• [Work item] Only one stretch of the listing below is wanted. Begin at the line that has "fun s => ([e], s, Returned tt).", stop after the line that has "fun s => ([], f s, Returned tt).", and repeat every line in between exactly.

========

(** [try: body except Exception as e: handler(e)] *)
Definition try_except {S A} (body : Py S A) (handler : exn -> Py S A) : Py S A :=
  fun s =>
    match body s with
    | (t, s', Returned a) => (t, s', Returned a)
    | (t, s', Raised e) =>
        match handler e s' with
        | (t', s'', r) => (t ++ t', s'', r)
        end
    end.

Definition emit {S} (e : event) : Py S unit :=
  fun s => ([e], s, Returned tt).

Definition print {S} (template : string) (args : list obj) : Py S unit :=
  emit (Print template args).

Definition get {S A} (field : S -> A) : Py S A :=
  fun s => ([], s, Returned (field s)).

Definition modify {S} (f : S -> S) : Py S unit :=
  fun s => ([], f s, Returned tt).

(** The result of a library call enters the computation. *)
Definition lift {S A} (r : outcome A) : Py S A :=
  fun s => ([], s, r).

(** ** The pattern of the serial parser

    [re.findall(r"[-+]?\d*\.\d+|\d+", input_data)]: Python's matcher tries
    the alternatives in order at each position, repetitions are greedy and
    give characters back one at a time. *)

(** [\d] on a str pattern matches the Unicode decimal digits; they come in
    blocks of ten consecutive code points (listed as of Unicode 14).  The
    first block is '0'..'9'. *)
Definition decimal_digit_blocks : list N :=
  [48; 1632; 1776; 1984; 2406; 2534; 2662; 2790; 2918; 3046; 3174; 3302;
   3430; 3558; 3664; 3792; 3872; 4160; 4240; 6112; 6160; 6470; 6608; 6784;
   6800; 6992; 7088; 7232; 7248; 42528; 43216; 43264; 43472; 43504; 43600;
   44016; 65296; 66720; 68912; 69734; 69872; 69942; 70096; 70384; 70736;
   70864; 71248; 71360; 71472; 71904; 72016; 72784; 73040; 73120; 92768;
   92864; 93008; 120782; 120792; 120802; 120812; 120822; 123200; 123632;
   125264; 130032]%N.
(** [materialize(valueIndex, key, origin)]; [fuel] bounds the depth of its
    recursion. *)
Fixpoint materialize (fuel : nat) (valueIndex : nat) (key : ValueKey) (st : State)
    : option (nat * State) :=
  match fuel with
  | O => None
  | S fuel =>
      match m_constants st !! key with
      | Some result => Some (result, st)
      | None =>
          if goesInTable key then
            match materialize fuel valueIndex tableBaseKey st with
            | Some (tableBase, st) =>
                let '(result, st) :=
                  insertValue valueIndex
                    (TableLoad (keyType key) tableBase
                       (wordSize * Z.of_nat (default 0%nat (m_constTable !! key)))) st in
                Some (result, addConstant key result st)
            | None => None
            end
          else
            let '(result, st) := insertValue valueIndex (KeyConstant key) st in
            Some (result, addConstant key result st)
      end
  end.

(** The body of the loop over the children of a value, on one child. *)
Definition moveChild (fuel : nat) (values : list Value) (valueIndex : nat) (child : nat)
    (st : State) : option (nat * State) :=
  match values !! child with
  | Some childValue =>
      if negb (needsMotion childValue) then Some (child, st)
      else materialize fuel valueIndex (key childValue) st
  | None => Some (child, st)
  end.

(** [for (Value*& child : value->children())]. *)
Fixpoint moveChildren (fuel : nat) (values : list Value) (valueIndex : nat)
    (children : list nat) (st : State) : option (list nat * State) :=
  match children with
  | [] => Some ([], st)
  | child :: children =>
      match moveChild fuel values valueIndex child st with
      | Some (child, st) =>
          match moveChildren fuel values valueIndex children st with
          | Some (children, st) => Some (child :: children, st)
          | None => None
          end
      | None => None
      end
  end.

(** The loop over the values of a block from [valueIndex] on; it returns the
    children of each value after the pass. *)
Fixpoint moveValues (fuel : nat) (values : list Value) (valueIndex : nat)
    (block : list nat) (st : State) : option (list (list nat) * State) :=
  match block with
  | [] => Some ([], st)
  | value :: block =>
      match moveChildren fuel values valueIndex
              (default [] (children <$> values !! value)) st with
      | Some (children, st) =>
          match moveValues fuel values (S valueIndex) block st with
          | Some (rest, st) => Some (children :: rest, st)
          | None => None
          end
      | None => None
      end
  end.

(** One turn of the loop over the blocks: [m_constants.clear()], then the
    loop over the values. *)
Definition moveBlock (fuel : nat) (values : list Value) (block : list nat)
    (numValues : nat) : option (list (list nat) * State) :=
  moveValues fuel values 0 block
    {| m_constants := ∅; m_insertionSet := []; numValues := numValues |}.

End Pass.

(** What [st] has made for [key]: the constant of the key, or a load of the
    type of the key for a key that goes in the table. *)
Definition madeFor (key : ValueKey) (made : Materialization) : Prop :=
  match made with
  | KeyConstant k => k = key ∧ goesInTable key = false
  | TableLoad type _ _ => type = keyType key ∧ goesInTable key = true
  end.

(** The cache and the insertion set go together: every entry of the cache
    names the value that one insertion has made for its key, every insertion
    is the entry of a key, two keys never share a value, there are as many
    insertions as entries, and the values made have numbers of their own,
    below [numValues]. *)
Definition cacheMatches (st : State) : Prop :=
  (∀ key result, m_constants st !! key = Some result →
     ∃ insertion, insertion ∈ m_insertionSet st
                  ∧ inserted insertion = result ∧ madeFor key (made insertion))
  ∧ (∀ insertion, insertion ∈ m_insertionSet st →
       ∃ key, m_constants st !! key = Some (inserted insertion))
  ∧ (∀ key1 key2 result, m_constants st !! key1 = Some result →
       m_constants st !! key2 = Some result → key1 = key2)
  ∧ length (m_insertionSet st) = size (m_constants st)
  ∧ NoDup (inserted <$> m_insertionSet st)
  ∧ (∀ insertion, insertion ∈ m_insertionSet st → (inserted insertion < numValues st)%nat).

(** The children of a value after the pass: a child that needs motion has
    given way to the value that the cache holds for its key, any other child
    is as before. *)
Definition childMoved (values : list Value) (st : State) (child child' : nat) : Prop :=
  match values !! child with
  | Some childValue =>
      if needsMotion childValue then m_constants st !! key childValue = Some child'
      else child' = child
  | None => child' = child
  end.

End Materialize.

(** * Properties *)

(** ** Facts about the containers *)

Module HashSetFacts.
Section Facts.
Context {A : Type} `{EqDecision A}.
Implicit Types (x y : A) (l : list A).

Lemma contains_true x l : HashSet.contains x l = true ↔ x ∈ l.
Proof. unfold HashSet.contains. by rewrite bool_decide_eq_true. Qed.

Lemma contains_false x l : HashSet.contains x l = false ↔ x ∉ l.
Proof. unfold HashSet.contains. by rewrite bool_decide_eq_false. Qed.

Lemma elem_of_add y x l : y ∈ HashSet.add x l ↔ y = x ∨ y ∈ l.
Proof.
  unfold HashSet.add. destruct (HashSet.contains x l) eqn:Hc.
  - apply contains_true in Hc. split; [by right|]. by intros [->|?].
  - rewrite elem_of_app, list_elem_of_singleton. tauto.
Qed.

Lemma elem_of_remove y x l : y ∈ HashSet.remove x l ↔ y ≠ x ∧ y ∈ l.
Proof. unfold HashSet.remove. rewrite list_elem_of_filter. tauto. Qed.

Lemma add_NoDup x l : NoDup l → NoDup (HashSet.add x l).
Proof.
  intros Hl. unfold HashSet.add. destruct (HashSet.contains x l) eqn:Hc; [done|].
  apply contains_false in Hc. apply NoDup_app. split_and!; [done| |apply NoDup_singleton].
  intros y Hy ->%list_elem_of_singleton. done.
Qed.

Lemma add_length x l :
  length (HashSet.add x l) =
  if HashSet.contains x l then length l else S (length l).
Proof.
  unfold HashSet.add. destruct (HashSet.contains x l); [done|].
  rewrite length_app. simpl. lia.
Qed.

Lemma takeLast_Some l x rest :
  HashSet.takeLast l = Some (x, rest) → l = rest ++ [x].
Proof.
  unfold HashSet.takeLast. destruct (last l) as [y|] eqn:Hlast; [|done].
  intros [= <- <-]. apply last_Some in Hlast as [l' ->].
  by rewrite removelast_last.
Qed.

End Facts.
End HashSetFacts.

(** ** The allocator: frames, spill selection and coloring *)

Module IRCFacts.
Import IRC HashSetFacts.

Section Bank.
Variable target : Target.
Variable bank : ArgType.

Lemma keeps_foldl {X B} (field : Allocator → X) (f : Allocator → B → Allocator) l :
  (∀ x, keeps field (λ s, f s x)) → keeps field (λ s, foldl f s l).
Proof.
  intros Hf s. revert s. induction l as [|x l IH]; intros s; simpl; [done|].
  rewrite IH. apply Hf.
Qed.

Lemma keeps_forEachAdjacent {X} (field : Allocator → X) tmp function :
  (∀ t, keeps field (function t)) → keeps field (forEachAdjacent bank tmp function).
Proof.
  intros Hf s. unfold forEachAdjacent.
  generalize (adjacency bank s tmp). intros l. revert s.
  induction l as [|x l IH]; intros s; simpl; [done|].
  rewrite IH. destruct (hasBeenSimplified bank s x); [done|apply Hf].
Qed.

Lemma keeps_forEachNodeMoves {X} (field : Allocator → X) tmp function :
  (∀ t, keeps field (function t)) → keeps field (forEachNodeMoves bank tmp function).
Proof.
  intros Hf s. unfold forEachNodeMoves.
  generalize (moves bank s tmp). intros l. revert s.
  induction l as [|x l IH]; intros s; simpl; [done|].
  rewrite IH. destruct (isLiveMove s x); [apply Hf|done].
Qed.

Lemma addEdge_keeps_coalescedTmps a b : keeps m_coalescedTmps (addEdge target bank a b).
Proof. intros s. unfold addEdge, appendAdjacent. repeat case_match; done. Qed.

Lemma addEdge_keeps_worklistMoves a b : keeps m_worklistMoves (addEdge target bank a b).
Proof. intros s. unfold addEdge, appendAdjacent. repeat case_match; done. Qed.

Lemma addEdge_keeps_activeMoves a b : keeps m_activeMoves (addEdge target bank a b).
Proof. intros s. unfold addEdge, appendAdjacent. repeat case_match; done. Qed.

Lemma addEdge_keeps_moveList a b : keeps m_moveList (addEdge target bank a b).
Proof. intros s. unfold addEdge, appendAdjacent. repeat case_match; done. Qed.

Lemma freezeMoves_keeps_spillWorklist tmp : keeps m_spillWorklist (freezeMoves bank tmp).
Proof.
  apply keeps_forEachNodeMoves. intros inst s. cbv beta zeta.
  repeat (case_match; cbn); done.
Qed.

(** [freezeMoves] only appends to the simplify worklist. *)
Lemma freezeMoves_simplifyWorklist tmp s :
  ∃ transferred,
    m_simplifyWorklist (freezeMoves bank tmp s) = m_simplifyWorklist s ++ transferred.
Proof.
  unfold freezeMoves, forEachNodeMoves. generalize (moves bank s tmp). intros l.
  revert s. induction l as [|x l IH]; intros s; simpl.
  - exists []. by rewrite app_nil_r.
  - destruct (isLiveMove s x); [|apply IH].
    match goal with |- context [foldl ?f ?s' l] => destruct (IH s') as [tr Htr] end.
    rewrite Htr. repeat case_match; cbn; eauto.
    all: rewrite <- app_assoc; eauto.
Qed.

Lemma selectSpillVictim_spec s iterator seen victim :
  firstOfMaximalDegree bank s seen victim →
  firstOfMaximalDegree bank s (seen ++ iterator)
    (selectSpillVictim bank s victim (degree bank s victim) iterator).
Proof.
  revert seen victim. induction iterator as [|tmp iterator IH]; intros seen victim Hinv.
  - by rewrite app_nil_r.
  - simpl. rewrite (assoc_L (++) seen [tmp] iterator : seen ++ tmp :: iterator = _).
    destruct Hinv as (i & Hi & Hmax & Hfirst).
    assert (i < length seen)%nat as Hlt by (by eapply lookup_lt_Some).
    destruct (degree bank s victim <? degree bank s tmp) eqn:Hlt'.
    + apply Z.ltb_lt in Hlt'. apply IH. exists (length seen). split_and!.
      * by rewrite lookup_app_r, Nat.sub_diag.
      * intros j t Hj. apply lookup_snoc_Some in Hj as [[_ Hj]|[_ <-]]; [|lia].
        specialize (Hmax _ _ Hj). lia.
      * intros j t Hjlt Hj. rewrite lookup_app_l in Hj by done.
        specialize (Hmax _ _ Hj). lia.
    + apply Z.ltb_ge in Hlt'. apply IH. exists i. split_and!.
      * by rewrite lookup_app_l.
      * intros j t Hj. apply lookup_snoc_Some in Hj as [[_ Hj]|[_ <-]]; [|lia].
        by eapply Hmax.
      * intros j t Hjlt Hj. rewrite lookup_app_l in Hj by lia. by eapply Hfirst.
Qed.

Lemma selectSpillVictim_ext s s' iterator victim maxDegree :
  (∀ t, t ∈ iterator → degree bank s' t = degree bank s t) →
  selectSpillVictim bank s' victim maxDegree iterator
  = selectSpillVictim bank s victim maxDegree iterator.
Proof.
  revert victim maxDegree. induction iterator as [|tmp iterator IH];
    intros victim maxDegree Hdeg; simpl; [done|].
  rewrite (Hdeg tmp) by left.
  destruct (maxDegree <? degree bank s tmp); apply IH; intros t Ht; apply Hdeg; by right.
Qed.
(** C5 as amended. [usage_facts] returns [(10, 5, None)] for
    [{"usage":{"prompt_tokens":10,"completion_tokens":5}}], [(10, 5, 15)] for
    [{"prompt_eval_count":10,"eval_count":5}], and [(None, None, None)] for
    every payload whose value under [usage] is absent or falsy (an empty
    mapping, [null], [false], [0], an empty string or list) and that holds
    neither of the two native-dialect fields. *)
Theorem usage_facts_by_schema :
  _extract_usage_from_data
    (VDict [("usage", VDict [("prompt_tokens", VInt 10); ("completion_tokens", VInt 5)])])
    = Ok (VInt 10, VInt 5, VNone) /\
  _extract_usage_from_data (VDict [("prompt_eval_count", VInt 10); ("eval_count", VInt 5)])
    = Ok (VInt 10, VInt 5, VInt 15) /\
  (forall d : list (string * value),
      without_usage d ->
      lookup "prompt_eval_count" d = None ->
      lookup "eval_count" d = None ->
      _extract_usage_from_data (VDict d) = Ok (VNone, VNone, VNone)).
Proof.
  split; [reflexivity | split; [reflexivity |]].
  intros d Hu Hp Hc. rewrite (usage_of_mapping_native d Hu), Hp, Hc.
  destruct d; reflexivity.
Qed.

Lemma usage_facts_by_schema_witness :
  _extract_usage_from_data (VDict [("model", VStr "m"); ("usage", VDict [])])
    = Ok (VNone, VNone, VNone).
Proof.
  apply (proj2 (proj2 usage_facts_by_schema)); reflexivity.
Defined.

(** C6 (the code does not keep it). A top-level temperature that is present
    is claimed to win over the one inside [options], the value 0 included.
    Both handlers combine the two with [or], so a top-level 0 is replaced by
    the temperature of [options] (here 1), and is dropped when [options] has
    none. *)
Theorem zero_temperature_is_replaced :
  (forall (json_dumps : value -> string),
      option_map
        (fun body => traced_temperature
                       (chat_completions json_dumps (fun _ => VDict []) body))
        (Json.loads (dq "{'model':'m','temperature':0,'options':{'temperature':1}}"))
      = Some (Some (VInt 1))) /\
  (forall (base : string),
      traced_temperature
        (dumb_proxy Json.loads base (answering (plain ""))
           "api/chat" (post (dq "{'model':'m','temperature':0,'options':{'temperature':1}}")))
      = Some (VInt 1)) /\
  (forall (base : string),
      traced_temperature
        (dumb_proxy Json.loads base (answering (plain ""))
           "api/chat" (post (dq "{'model':'m','temperature':0}")))
      = None) /\
  chat_request_temperature (VDict [("temperature", VInt 0)]) (VDict [("temperature", VInt 1)])
    = Ok (VInt 1) /\
  proxy_request_temperature
    (VDict [("temperature", VInt 0); ("options", VDict [("temperature", VInt 1)])])
    = Ok (VInt 1).
Proof.
  split; [| split; [| split; [| split]]]; intros; vm_compute; reflexivity.
Qed.
(** One tag, known and stored, is associated. *)
Lemma associate_one item_id i a ta (w : world ObjectId) :
  ObjectId_of (VStr item_id) = Some i →
  ObjectId_of a = Some ta →
  item_exists i (db w) →
  tag_exists ta (db w) →
  ∃ w' rec,
    associate item_id (tag_ids_of [a]) w = (Ok (Associated str item_id [ta]), w')
    ∧ items (db w') = items (db w)
    ∧ tags (db w') = tags (db w)
    ∧ lookup_item_tags i (item_tags (db w')) = Some rec
    ∧ tag_ids rec = add_to_set (associated i (db w)) [ta]
    ∧ (one_record_per_item (db w) → one_record_per_item (db w')).
Proof.
  intros Hi Ha Hitem Htag. unfold tag_ids_of.
  destruct (associate_succeeds item_id [("tag_ids", VList [a])] w i [ta])
    as (w' & Hrun & Hup).
  - apply tag_ids_of_good.
  - apply parse_ids_Some. rewrite entries_tag_ids. split; [done|].
    cbn. by rewrite Ha.
  - done.
  - apply NoDup_singleton.
  - by intros t ->%list_elem_of_singleton.
  - destruct (update_one_item_tags_record _ _ _ _ Hup) as (rec & Hl & Hrec).
    destruct (update_one_item_tags_spec i [ta]
                (noted (Find Tags) (noted (FindOne Items) w)))
      as (w'' & Hw'' & Hitems & Htags & _).
    rewrite Hup in Hw''. injection Hw'' as <-.
    exists w', rec. split_and!; try done.
    intros Hone.
    pose proof (handle_one_record_per_item
                  (POST_item_tags item_id (VDict [("tag_ids", VList [a])])) w Hone)
      as Hone'.
    cbn [handle] in Hone'. by rewrite Hrun in Hone'.
Qed.

Lemma add_to_set_two (ta tb : ObjectId) :
  add_to_set (add_to_set [] [ta]) [tb]
  = if decide (tb = ta) then [ta] else [ta; tb].
Proof.
  unfold add_to_set. cbn [fold_left].
  destruct (decide (ta ∈ [])) as [Hin|_]; [by apply elem_of_nil in Hin|].
  cbn [app]. destruct (decide (tb = ta)) as [->|Hne].
  - rewrite decide_True; [done|]. by apply list_elem_of_singleton.
  - rewrite decide_False; [done|]. by intros ?%list_elem_of_singleton.
Qed.

(** C5.  A successful [associate] leaves for the item the tags it had
    together with the requested ones, the former in their place.  For a
    stored item and stored tags [a] and [b], where no item has two
    association records, [associate] with [a] and then with [b] leaves
    one association record for the item, which holds what the item had
    before, [a] and [b]: exactly [a] and [b] if it had nothing.  Every
    request keeps it that no item has two association records, as is the
    case in every state reached from the empty database. *)
Theorem associate_union_accumulating :
  (∀ item_id data (w : world ObjectId) r w',
     associate item_id data w = (Ok r, w') → snd r = 200 →
     ∃ i ts,
       ObjectId_of (VStr item_id) = Some i
       ∧ r = Associated str item_id ts
       ∧ (∀ t, t ∈ associated i (db w')
               ↔ t ∈ associated i (db w) ∨ t ∈ ts)
       ∧ associated i (db w) `prefix_of` associated i (db w'))
  ∧ (∀ (w : world ObjectId) item_id i a ta b tb,
       one_record_per_item (db w) →
       ObjectId_of (VStr item_id) = Some i →
       ObjectId_of a = Some ta →
       ObjectId_of b = Some tb →
       item_exists i (db w) →
       tag_exists ta (db w) →
       tag_exists tb (db w) →
       ∃ w1 w2 rec,
         associate item_id (tag_ids_of [a]) w
         = (Ok (Associated str item_id [ta]), w1)
         ∧ associate item_id (tag_ids_of [b]) w1
           = (Ok (Associated str item_id [tb]), w2)
         ∧ records_of i (db w2) = [rec]
         ∧ (∀ t, t ∈ tag_ids rec
                 ↔ t ∈ associated i (db w) ∨ t = ta ∨ t = tb)
         ∧ (associated i (db w) = [] →
            tag_ids rec = if decide (tb = ta) then [ta] else [ta; tb]))
  ∧ (∀ qs (w : world ObjectId),
       one_record_per_item (db w) →
       one_record_per_item (db (run qs w)))
  ∧ (∀ qs, one_record_per_item
             (db (run qs init))).
Proof.
  split_and!.
  - intros item_id data w r w' Hrun Hs.
    destruct (associate_success _ _ _ _ _ Hrun Hs)
      as (d & i & ts & -> & Hok & Hp & Hi & Hnd & Hall & -> & Hup).
    destruct (update_one_item_tags_spec i ts
                (noted (Find Tags) (noted (FindOne Items) w)))
      as (w'' & Hw'' & _ & _ & _ & Hassoc & _).
    rewrite Hup in Hw''. injection Hw'' as <-.
    apply parse_ids_Some in Hp as [Hpi _].
    exists i, ts. split_and!; try done.
    + intros t. rewrite Hassoc. apply elem_of_add_to_set.
    + rewrite Hassoc. cbn [noted db].
      destruct (add_to_set_extends ts (associated i (db w))) as [k ->].
      by apply prefix_app_r.
  - intros w item_id i a ta b tb Hone Hi Ha Hb Hitem Hta Htb.
    destruct (associate_one item_id i a ta w Hi Ha Hitem Hta)
      as (w1 & rec1 & Hrun1 & Hitems1 & Htags1 & Hl1 & Hrec1 & Hone1).
    destruct (associate_one item_id i b tb w1 Hi Hb)
      as (w2 & rec2 & Hrun2 & Hitems2 & Htags2 & Hl2 & Hrec2 & Hone2).
    { unfold item_exists. by rewrite Hitems1. }
    { unfold tag_exists. by rewrite Htags1. }
    exists w1, w2, rec2.
    assert (associated i (db w1) = tag_ids rec1) as Hassoc1
      by (unfold associated; by rewrite Hl1).
    split_and!; try done.
    + apply records_of_single; [|done]. by apply Hone2, Hone1.
    + intros t. rewrite Hrec2, Hassoc1, Hrec1, !elem_of_add_to_set,
        !list_elem_of_singleton. tauto.
    + intros Hnone. rewrite Hrec2, Hassoc1, Hrec1, Hnone.
      apply add_to_set_two.
  - apply run_invariant, handle_one_record_per_item.
  - intros qs. apply run_invariant; [apply handle_one_record_per_item|].
    apply NoDup_nil_2.
Qed.

(** ** Reading the tags of an item, creating items and tags *)

Lemma associated_nil_of_no_record i (d : Db ObjectId) :
  records_of i d = [] → associated i d = [].
Proof.
  unfold records_of, associated, lookup_item_tags. by intros ->.
Qed.

(** The answer for an item identifier that parses. *)
Lemma tagsFor_answer item_id i (w : world ObjectId) :
  ObjectId_of (VStr item_id) = Some i →
  fst (tagsFor item_id w)
  = if decide (associated i (db w) = [])
    then Ok (VList [], 200)
    else Ok (VList (externalized str
                      <$> filter (fun d => doc_oid d
                                           ∈ Some <$> associated i (db w))
                            (tags (db w))),
             200).
Proof.
  intros Hi. unfold get_tags_for_item, bind, ret, find_one_item_tags, find_in.
  rewrite Hi. unfold associated.
  destruct (lookup_item_tags i (item_tags (db w))) as [rec|];
    cbn [from_option]; [|by rewrite decide_True].
  destruct (tag_ids rec) as [|t l]; [by rewrite decide_True|].
  by rewrite decide_False.
Qed.

(** C6.  [tagsFor] answers [InvalidIdentifier] (400) exactly when
    [item_id] does not parse.  When it parses, the answer is the empty
    sequence with status 200 if the item has no association record or
    the record holds no tag; otherwise it is, with status 200, the stored
    tag documents whose identifier is in the record, each with its
    identifier turned into a string, and under referential integrity
    every identifier in the record has its document in the answer. *)
Theorem tags_for_item item_id (w : world ObjectId) :
  let r := fst (tagsFor item_id w) in
  (r = Ok InvalidItemId ↔ ObjectId_of (VStr item_id) = None)
  ∧ ∀ i, ObjectId_of (VStr item_id) = Some i →
      ((records_of i (db w) = [] ∨ associated i (db w) = []) →
       r = Ok (VList [], 200))
      ∧ (associated i (db w) ≠ [] →
         r = Ok (VList (externalized str
                          <$> filter (fun d => doc_oid d
                                           ∈ Some <$> associated i (db w))
                                (tags (db w))),
                 200))
      ∧ (referential_integrity (db w) →
         ∀ t, t ∈ associated i (db w) →
              ∃ d answer, d ∈ tags (db w)
                          ∧ doc_id d = VOid t
                          ∧ r = Ok (VList answer, 200)
                          ∧ externalized str d ∈ answer).
Proof.
  cbv zeta. destruct (ObjectId_of (VStr item_id)) as [i|] eqn:Hi.
  2: { split; [|by intros i]. unfold get_tags_for_item. by rewrite Hi. }
  rewrite (tagsFor_answer item_id i w Hi). split.
  { split; [|done]. by destruct (decide _). }
  intros i' [= <-]. split_and!.
  - intros [Hnone%associated_nil_of_no_record|Hnone]; by rewrite decide_True.
  - intros Hsome. by rewrite decide_False.
  - intros Hri t Ht.
    assert (associated i (db w) ≠ []) as Hne
      by (intros Hnil; rewrite Hnil in Ht; by apply elem_of_nil in Ht).
    rewrite decide_False by done.
    assert (tag_exists t (db w)) as Hex.
    { unfold associated in Ht.
      destruct (lookup_item_tags i (item_tags (db w))) as [rec|] eqn:Hl;
        cbn [from_option] in Ht; [|by apply elem_of_nil in Ht].
      apply lookup_item_tags_Some in Hl as [Hrec _]. by eapply Hri. }
    apply list_elem_of_fmap in Hex as (d & Heq & Hd). symmetry in Heq.
    exists d. eexists. split_and!; try done.
    apply list_elem_of_fmap_2. apply list_elem_of_filter. split; [|done].
    apply doc_oid_among. by exists t.
Qed.


(** Whatever the body, [create] answers [EmptyPayload] exactly when the
    body is false for Python, and then stores nothing. *)
Lemma empty_payload_iff_falsy (data : value ObjectId) (w : world ObjectId) :
  (fst (create_item data w) = Ok EmptyPayload
   ↔ truthy data = false)
  ∧ (fst (create_tag data w) = Ok EmptyPayload
     ↔ truthy data = false)
  ∧ (truthy data = false →
     snd (create_item data w) = w
     ∧ snd (create_tag data w) = w).
Proof.
  unfold create_item, create_tag, bind, ret, insert_one.
  destruct (truthy data) eqn:Ht; cbn [negb]; [|done].
  destruct data as [| | | | | |d|]; try done.
  destruct (bson_error _); [done|].
  by destruct (write_error (docs Items (db w)) _),
              (write_error (docs Tags (db w)) _).
Qed.

(** What [insert_one] does with a mapping. *)
Lemma insert_one_mapping c d (w : world ObjectId) :
  let doc := document_of d (new_ObjectId (generated w)) in
  let n := generated_for d (generated w) in
  insert_one c (VDict d) w
  = match bson_error doc with
    | Some e => (Raise e, mkWorld (db w) n (journal w))
    | None =>
        match write_error (docs c (db w)) doc with
        | Some e => (Raise e, mkWorld (db w) n (logged (InsertOne c) w))
        | None =>
            (Ok (doc_id doc),
             mkWorld (set_docs c (docs c (db w) ++ [doc]) (db w)) n
                     (logged (InsertOne c) w))
        end
    end.
Proof. done. Qed.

========

• [Solution to the problem]
  fun s => ([e], s, Returned tt).

Definition print {S} (template : string) (args : list obj) : Py S unit :=
  emit (Print template args).

Definition get {S A} (field : S -> A) : Py S A :=
  fun s => ([], s, Returned (field s)).

Definition modify {S} (f : S -> S) : Py S unit :=
  fun s => ([], f s, Returned tt).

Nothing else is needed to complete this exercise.